**Recorded data**
(* ===== verification/RateLimit.v ===== *)
(** * RateLimit: the coordinator's rate limits

    [RateLimit] models [src/coord/server/ratelimit.go] (token buckets, one per IPv4
    address or IPv6 /64, in float64 arithmetic), its interceptors, and the policy of
    [src/coord/server/proxyproto.go].  Ranging over the map of buckets is an argument,
    the keys in the order they come.  The limits are those of
    [src/cmd/veld-coord/main.go], 20 requests per second and 40 at once. *)
From Stdlib Require Import Ascii String ZArith QArith Lqa Lia.
From stdpp Require Import base numbers list gmap strings.
From S2P Require Import Prelude GoLib PeerTable AddrText Server Daemon Float64.

Module RateLimit.
Import Strings Netip AddrText Float64.

Definition maxRateLimiterEntries : Z := 10000.

Record ipBucket := { tokens : Q; lastFill : Z }.
Record IPRateLimiter := { entries : gmap string ipBucket; rate : Q; burst : Q }.

Definition NewIPRateLimiter (ratePerSec burst : Q) : IPRateLimiter := {| entries := ∅; rate := ratePerSec; burst := burst |}.
Definition with_buckets (m : gmap string ipBucket) (rl : IPRateLimiter) : IPRateLimiter := {| entries := m; rate := rate rl; burst := burst rl |}.

Definition normalizeIP (ip : string) : string :=
  match ParseAddr ip with
  | None => ip
  | Some (Addr6 v z) => prefix_string (Masked (Daemon.Daemon.PrefixFrom (Addr6 v z) 64))
  | Some addr => addr_string addr
  end.

(** The first of the longest unused buckets. *)
Fixpoint oldest (m : gmap string ipBucket) (keys : list string) (best : option (string * Z)) : option (string * Z) :=
  match keys with
  | [] => best
  | k :: keys' =>
      match m !! k with
      | None => oldest m keys' best
      | Some b =>
          if match best with None => true | Some (_, t) => lastFill b <? t end
          then oldest m keys' (Some (k, lastFill b)) else oldest m keys' best
      end
  end.

Definition evictOldest (keys : list string) (rl : IPRateLimiter) : IPRateLimiter :=
  match oldest (entries rl) keys None with
  | Some (k, _) => if String.eqb k "" then rl else with_buckets (delete k (entries rl)) rl
  | None => rl
  end.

**How to complete this task**
Which lines of the data contain the string "AddrText"? Copy each of them.

**Answer box**
From S2P Require Import Prelude GoLib PeerTable AddrText Server Daemon Float64.
Import Strings Netip AddrText Float64.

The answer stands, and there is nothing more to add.